INSTRUCTIONS TO FOLLOW:
In the records below, locate the line containing "with (scanTasks (if"; output that line and every following line through the last, exactly.

Stored data:
(** A scanning rearm goes idle whenever the minimum task time is negative. *)
Definition negative_minimum_idles_spec : Prop :=
  forall raises resolveTask now w m,
    reachable raises resolveTask w ->
    minDueAt (workingSet w) = Some m -> m < 0 ->
    timers (updateTimer now None w) = [].

(** After an enqueue the pending timer aims at the minimum due time (stated
    where the clamp and the floor at [now] play no part). *)
Definition timer_tracks_minimum_spec : Prop :=
  forall raises resolveTask now t w m,
    reachable raises resolveTask w -> listeners (queue w) = 1%nat ->
    0 <= time t ->
    minDueAt (workingSet (pushTask now (VTask t) w)) = Some m ->
    now <= m -> m - now < MAX_TIMER_TIME ->
    exists tm, timers (pushTask now (VTask t) w) = [tm] /\ fireTime tm = m.

(** An enqueue due later than the pending timer's target leaves it alone. *)
Definition later_enqueue_keeps_timer_spec : Prop :=
  forall raises resolveTask now t w tm,
    reachable raises resolveTask w -> listeners (queue w) = 1%nat ->
    timers w = [tm] -> fireTime tm < time t ->
    timers (pushTask now (VTask t) w) = [tm].

(** ** Sample data *)

Definition neverRaises : Phase -> BaseTask -> bool := fun _ _ => false.

Definition knownVariants : list string := ["reminder"%string].

Definition loader : TaskModel -> Exception + BaseTask :=
  resolveTaskSpec knownVariants.

Definition taskA : BaseTask := mkTask (IdNum 1) 2000 "a".
Definition taskB : BaseTask := mkTask (IdNum 2) 5000 "b".
Definition taskC : BaseTask := mkTask (IdNum 3) 1000 "c".
Definition transientTask : BaseTask := mkTask IdUndefined 1500 "t".
Definition zeroIdTask : BaseTask := mkTask (IdNum 0) 1200 "z".
Definition farTask : BaseTask := mkTask (IdNum 9) 5000000000 "far".
Definition earlyTask : BaseTask := mkTask (IdNum 4) (-3) "neg".
Definition lateTask : BaseTask := mkTask (IdNum 5) 7 "pos".

(** A collaborator whose [run] rejects for [taskC] and for no other task. *)
Definition raisesOnC (p : Phase) (t : BaseTask) : bool :=
  match p, id t with
  | Run, IdNum 3 => true
  | _, _ => false
  end.

Definition rowA : TaskModel := mkRecord (IdNum 1) 2000 "reminder" "a".
Definition rowBad : TaskModel := mkRecord (IdNum 7) 3000 "unknown_type" "x".
Definition rowB : TaskModel := mkRecord (IdNum 2) 5000 "reminder" "b".

Definition rowEarly : TaskModel := mkRecord (IdNum 4) (-3) "reminder" "neg".
Definition rowLate : TaskModel := mkRecord (IdNum 5) 7 "reminder" "pos".

(** A queue that [initialize] has set up once over an empty store. *)
Definition readyWorld : World :=
  snd (initialize loader 0 [] newWorld).

(** Two enqueues at clock 1000: first the task due at 2000, then the one
    due at 5000. *)
Definition afterFirstPush : World := pushTask 1000 (VTask taskA) readyWorld.
Definition afterSecondPush : World := pushTask 1000 (VTask taskB) afterFirstPush.

(** A queue started over a store holding a row due at -3 and one due at 7. *)
Definition mixedSignWorld : World :=
  snd (initialize loader 0 [rowEarly; rowLate] newWorld).

(** A queue started over two rows, with a far-future task enqueued at
    clock 500. *)
Definition busyWorld : World :=
  pushTask 500 (VTask farTask)
    (snd (initialize loader 0 [rowA; rowB] newWorld)).

(** The phases [#runTasks] has called on a task when phase [p] rejects. *)
Definition phasesUpTo (p : Phase) : list Phase :=
  match p with
  | BeforeRun => [BeforeRun]
  | Run => [BeforeRun; Run]
  | AfterRun => [BeforeRun; Run; AfterRun]
  end.

(** Every pending timer has a delay between zero and the horizon. *)
Definition delaysBounded (w : World) : Prop :=
  Forall (fun tm => 0 <= delay tm <= MAX_TIMER_TIME) (timers w).

(** A queue whose array still has the hole an aborted wake-up left. *)
Definition holedQueue : TasksQueue :=
  mkQueue [None; Some taskC; Some taskB; Some transientTask] None None 1.

(** * Proofs *)

(** ** The scan of #updateTimer *)

Lemma scanTasks_no_live acc l :
  liveTasks l = [] -> scanTasks acc l = acc.
Proof.
  revert acc; induction l as [|[t|] l IH]; intros acc H; simpl in *;
    try discriminate; auto.
Qed.

Lemma scanStep_sign acc t :
  (scanStep acc (Some t) <? 0) = (time t <? 0) || (negb (acc <? 0) && (acc <? 0)).
Proof.
  unfold scanStep.
  destruct (acc <? 0) eqn:Ha; simpl.
  - now rewrite orb_false_r.
  - rewrite orb_false_r. apply Z.ltb_ge in Ha.
    destruct (time t <? 0) eqn:Ht.
    + apply Z.ltb_lt in Ht. apply Z.ltb_lt. lia.
    + apply Z.ltb_ge in Ht. apply Z.ltb_ge. lia.
Qed.

(** The scan treats a negative running value as "nothing seen yet", so its
    sign is the sign of the last task it visits. *)
Lemma scanTasks_sign acc l d :
  liveTasks l <> [] ->
  (scanTasks acc l <? 0) = (time (last (liveTasks l) d) <? 0).
Proof.
  revert acc; induction l as [|[t|] l IH]; intros acc H.
  - now elim H.
  - change (scanTasks acc (Some t :: l)) with (scanTasks (scanStep acc (Some t)) l).
    change (liveTasks (Some t :: l)) with (t :: liveTasks l).
    destruct (liveTasks l) as [|u us] eqn:E.
    + rewrite scanTasks_no_live by assumption. simpl last.
      rewrite scanStep_sign. now rewrite andb_negb_l, orb_false_r.
    + rewrite (IH (scanStep acc (Some t))) by discriminate.
      reflexivity.
  - simpl. apply IH. exact H.
Qed.

Lemma minDueAt_nonneg l m :
  Forall (fun t => 0 <= time t) l -> minDueAt l = Some m -> 0 <= m.
Proof.
  revert m; induction l as [|t l IH]; intros m Hall Hm; simpl in *.
  - discriminate.
  - inversion Hall as [|? ? H0 Hl]; subst.
    destruct (minDueAt l) as [m'|]; inversion Hm; subst.
    + specialize (IH m' Hl eq_refl). lia.
    + assumption.
Qed.

Lemma minDueAt_some l : l <> [] -> exists m, minDueAt l = Some m.
Proof.
  destruct l as [|t l]; intros H; [now elim H|].
  simpl. destruct (minDueAt l); eauto.
Qed.

Lemma minDueAt_lower l m t :
  minDueAt l = Some m -> In t l -> m <= time t.
Proof.
  revert m; induction l as [|u l IH]; intros m Hm Hin; simpl in *.
  - contradiction.
  - destruct (minDueAt l) as [m'|] eqn:E; inversion Hm; subst.
    + destruct Hin as [->|Hin]; [lia|].
      specialize (IH m' eq_refl Hin). lia.
    + destruct Hin as [->|Hin]; [lia|].
      destruct l; [contradiction|]. simpl in E.
      destruct (minDueAt l); discriminate.
Qed.

(** On non-negative times the scan computes the minimum. *)
Lemma scanTasks_min acc l :
  Forall (fun t => 0 <= time t) (liveTasks l) ->
  scanTasks acc l =
    match minDueAt (liveTasks l) with
    | None => acc
    | Some m => if acc <? 0 then m else Z.min acc m
    end.
Proof.
  revert acc; induction l as [|[t|] l IH]; intros acc Hall; simpl in *; auto.
  inversion Hall as [|? ? Ht Hl]; subst.
  change (fold_left scanStep l (if acc <? 0 then time t else Z.min acc (time t)))
    with (scanTasks (if acc <? 0 then time t else Z.min acc (time t)) l).
  rewrite (IH _ Hl).
  destruct (minDueAt (liveTasks l)) as [m|] eqn:E.
  - pose proof (minDueAt_nonneg _ _ Hl E) as Hm.
    destruct (acc <? 0) eqn:Ha.
    + replace (time t <? 0) with false by (symmetry; apply Z.ltb_ge; lia).
      reflexivity.
    + apply Z.ltb_ge in Ha.
      replace (Z.min acc (time t) <? 0) with false
        by (symmetry; apply Z.ltb_ge; lia).
      lia.
  - destruct (acc <? 0); reflexivity.
Qed.

(** ** One pending timer *)

Lemma clearTimeout_owned w :
  timersOwned w -> clearTimeout (currentTimer (queue w)) (timers w) = [].
Proof.
  intros [H|(tm & H1 & H2)].
  - rewrite H. destruct (currentTimer (queue w)); reflexivity.
  - rewrite H1, H2. simpl. now rewrite Nat.eqb_refl.
Qed.

Lemma updateTimer_timers now forced w :
  timersOwned w ->
  timers (updateTimer now forced w) =
    let n := nextTimerTime forced (tasksList (queue w)) in
    if n <? 0 then []
    else [ {| handle := nextHandle w; armedAt := now;
              delay := timerDelay now n |} ].
Proof.
  intros H. unfold updateTimer. cbv zeta.
  rewrite (clearTimeout_owned w H).
  destruct (nextTimerTime forced (tasksList (queue w)) <? 0); reflexivity.
Qed.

SOLUTION:
    with (scanTasks (if acc <? 0 then time t else Z.min acc (time t)) l).
  rewrite (IH _ Hl).
  destruct (minDueAt (liveTasks l)) as [m|] eqn:E.
  - pose proof (minDueAt_nonneg _ _ Hl E) as Hm.
    destruct (acc <? 0) eqn:Ha.
    + replace (time t <? 0) with false by (symmetry; apply Z.ltb_ge; lia).
      reflexivity.
    + apply Z.ltb_ge in Ha.
      replace (Z.min acc (time t) <? 0) with false
        by (symmetry; apply Z.ltb_ge; lia).
      lia.
  - destruct (acc <? 0); reflexivity.
Qed.

(** ** One pending timer *)

Lemma clearTimeout_owned w :
  timersOwned w -> clearTimeout (currentTimer (queue w)) (timers w) = [].
Proof.
  intros [H|(tm & H1 & H2)].
  - rewrite H. destruct (currentTimer (queue w)); reflexivity.
  - rewrite H1, H2. simpl. now rewrite Nat.eqb_refl.
Qed.

Lemma updateTimer_timers now forced w :
  timersOwned w ->
  timers (updateTimer now forced w) =
    let n := nextTimerTime forced (tasksList (queue w)) in
    if n <? 0 then []
    else [ {| handle := nextHandle w; armedAt := now;
              delay := timerDelay now n |} ].
Proof.
  intros H. unfold updateTimer. cbv zeta.
  rewrite (clearTimeout_owned w H).
  destruct (nextTimerTime forced (tasksList (queue w)) <? 0); reflexivity.
Qed.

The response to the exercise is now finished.